▶ Work to be completed
Once you have checked the records that follow, state how many of their lines hold "below", giving the number only.

▶ Data excerpts
(* ===== verification/Node.v ===== *)
(** Trees as values: what a tree object and everything below it denotes,
    independent of the object database.  The structural operations defined here
    are the reference definitions of the operations of TreeOps, and the laws they
    satisfy on the paths of a tree are what a user of josh relies on. *)

From S2P Require Import Prelude Path Ops Objects Store.

(** A leaf is any object that is not a tree, known by its address. *)
Inductive node :=
| Leaf (id : oid)
| Node (children : list (entry_mode * string * node)).

Abbreviation child := (entry_mode * string * node)%type.

Definition child_mode (c : child) : entry_mode := c.1.1.
Definition child_name (c : child) : string := c.1.2.
Definition child_node (c : child) : node := c.2.

Definition node_eq_dec : forall x y : node, {x = y} + {x ≠ y}.
Proof.
  refine (fix go x y := _).
  assert (EqDecision node) as H by exact go.
  decide equality; exact (decide (_ = _)).
Defined.
#[export] Instance node_eq_decision : EqDecision node := node_eq_dec.

Lemma node_ind' (P : node -> Prop) :
  (forall id, P (Leaf id)) ->
  (forall cs, Forall (fun c => P (child_node c)) cs -> P (Node cs)) ->
  forall n, P n.
Proof.
  intros Hl Hn. fix go 1. intros [id|cs]; [apply Hl|]. apply Hn.
  induction cs as [|c cs IH]; constructor; [apply go|apply IH].
Qed.

(** The empty tree. *)
Abbreviation nempty := (Node []).

(** The first child with a name. *)
Fixpoint nfind (name : string) (cs : list child) : option child :=
  match cs with
  | [] => None
  | c :: cs => if decide (child_name c = name) then Some c else nfind name cs
  end.

(** The height of a tree, which bounds the recursion of every operation. *)
Fixpoint height (n : node) : nat :=
  match n with
  | Leaf _ => 1
  | Node cs => S (list_max ((fun c => height c.2) <$> cs))
  end.

(** * Reference definitions *)

(** What is in the first tree and not at a path of the second. *)
Fixpoint nsubtract (a b : node) : node :=
  if decide (a = b) then nempty
  else match a, b with
  | Node ca, Node cb =>
      Node (omap (fun c =>
        match nfind c.1.2 cb with
        | None => Some c
        | Some d =>
            let s := nsubtract c.2 (child_node d) in
            if decide (s = nempty) then None else Some (c.1, s)
        end) ca)
  | _, _ => nempty
  end.

(** What is in the first tree at a path of the second. *)
Fixpoint nintersect (a b : node) : node :=
  if decide (a = b) then a
  else if decide (b = nempty) then nempty
  else match a, b with
  | Node ca, Node cb =>
      Node (omap (fun c =>
        match nfind c.1.2 cb with
        | None => None
        | Some d =>
            let s := nintersect c.2 (child_node d) in
            if decide (s = nempty) then None else Some (c.1, s)
        end) ca)
  | _, _ => a
  end.

(** The position of a new child. *)
Definition child_cmp (a b : child) : comparison :=
  git_tree_entry_cmp (child_name a) (is_tree (child_mode a))
    (child_name b) (is_tree (child_mode b)).

Definition ninsert (c : child) (cs : list child) : list child := insert_sorted child_cmp cs c.

(** Both trees, the first one where they overlap. *)
Fixpoint noverlay (a b : node) : node :=
  if decide (a = b) then a
  else if decide (a = nempty) then b
  else if decide (b = nempty) then a
  else match a, b with
  | Node ca, Node cb =>
      Node (foldl (fun out d =>
              match nfind (child_name d) ca with
              | Some _ => out
              | None => ninsert d out
              end)
            ((fun c =>
                match nfind c.1.2 cb with
                | None => c
                | Some d => (c.1, noverlay c.2 (child_node d))
                end) <$> ca) cb)
  | _, _ => a
  end.

(** The files at the paths of a predicate, without submodules. *)
Fixpoint nfilter (keep : list string -> bool) (n : node) : node :=
  match n with
  | Leaf _ => n
  | Node cs =>
      Node (omap (fun c =>
        if is_tree c.1.1 then
          let s := nfilter (fun p => keep (c.1.2 :: p)) c.2 in
          if decide (s = nempty) then None else Some (c.1, s)
        else if is_commit c.1.1 then None
        else if keep [c.1.2] then Some c else None) cs)
  end.

(** * Paths *)

(** What is at a path. *)
Fixpoint nlookup (n : node) (p : list string) : option node :=
  match p with
  | [] => Some n
  | s :: p =>
      match n with
      | Leaf _ => None
      | Node cs => c ← nfind s cs; nlookup (child_node c) p
      end
  end.

(** The file at a path, with the mode of its entry; [m] is the mode of the root
    itself. *)
Fixpoint file_at (m : entry_mode) (n : node) (p : list string) : option (entry_mode * oid) :=
  match p, n with
  | [], Leaf id => Some (m, id)
  | s :: p, Node cs => c ← nfind s cs; file_at (child_mode c) (child_node c) p
  | _, _ => None
  end.

(** The files of a tree. *)
Definition leaf_at (n : node) (p : list string) : option (entry_mode * oid) :=
  file_at tree_mode n p.

(** One path is a prefix of the other: the two cannot both be files. *)
Definition comparable (p q : list string) : Prop := p `prefix_of` q \/ q `prefix_of` p.

(** The tree has a file at a path that is a prefix of the path or the other way
    round. *)
Definition occupies (n : node) (p : list string) : Prop :=
  exists q x, leaf_at n q = Some x /\ comparable p q.

(** * Well-formed trees *)

Fixpoint children_sorted (cs : list child) : bool :=
  match cs with
  | a :: (b :: _) as cs' =>
      match child_cmp a b with Lt => children_sorted cs' | _ => false end
  | _ => true
  end.

Definition is_node (n : node) : bool := match n with Node _ => true | Leaf _ => false end.

Definition is_nempty (n : node) : bool := match n with Node [] => true | _ => false end.

(** Valid names in canonical order without repetition, modes that agree with
    the objects, and no empty tree below the root. *)
Fixpoint wf_node (n : node) : Prop :=
  match n with
  | Leaf _ => True
  | Node cs =>
      Forall (fun c => valid_name c.1.2 = true) cs /\
      NoDup ((fun c : child => c.1.2) <$> cs) /\
      children_sorted cs = true /\
      Forall (fun c => is_tree c.1.1 = is_node c.2 /\ is_nempty c.2 = false) cs /\
      foldr (fun c acc => wf_node c.2 /\ acc) True cs
  end.

(** * Trees in the object database *)

Section Presence.
Context `{ObjectHash}.

(** The address of a tree. *)
Fixpoint node_oid (n : node) : oid :=
  match n with
  | Leaf id => id
  | Node cs => compute_hash (OTree ((fun c => Entry c.1.1 c.1.2 (node_oid c.2)) <$> cs))
  end.

Definition child_entry_of (c : child) : entry :=
  Entry (child_mode c) (child_name c) (node_oid (child_node c)).

(** The objects of a tree are in the database. *)
Inductive present (o : odb) : node -> Prop :=
| present_leaf id x :
    try_find o id = Some x -> object_kind x ≠ Tree -> present o (Leaf id)
| present_node cs :
    try_find o (node_oid (Node cs)) = Some (OTree (child_entry_of <$> cs)) ->
    Forall (fun c => present o (child_node c)) cs ->
    present o (Node cs).

End Presence.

▶ Task result
2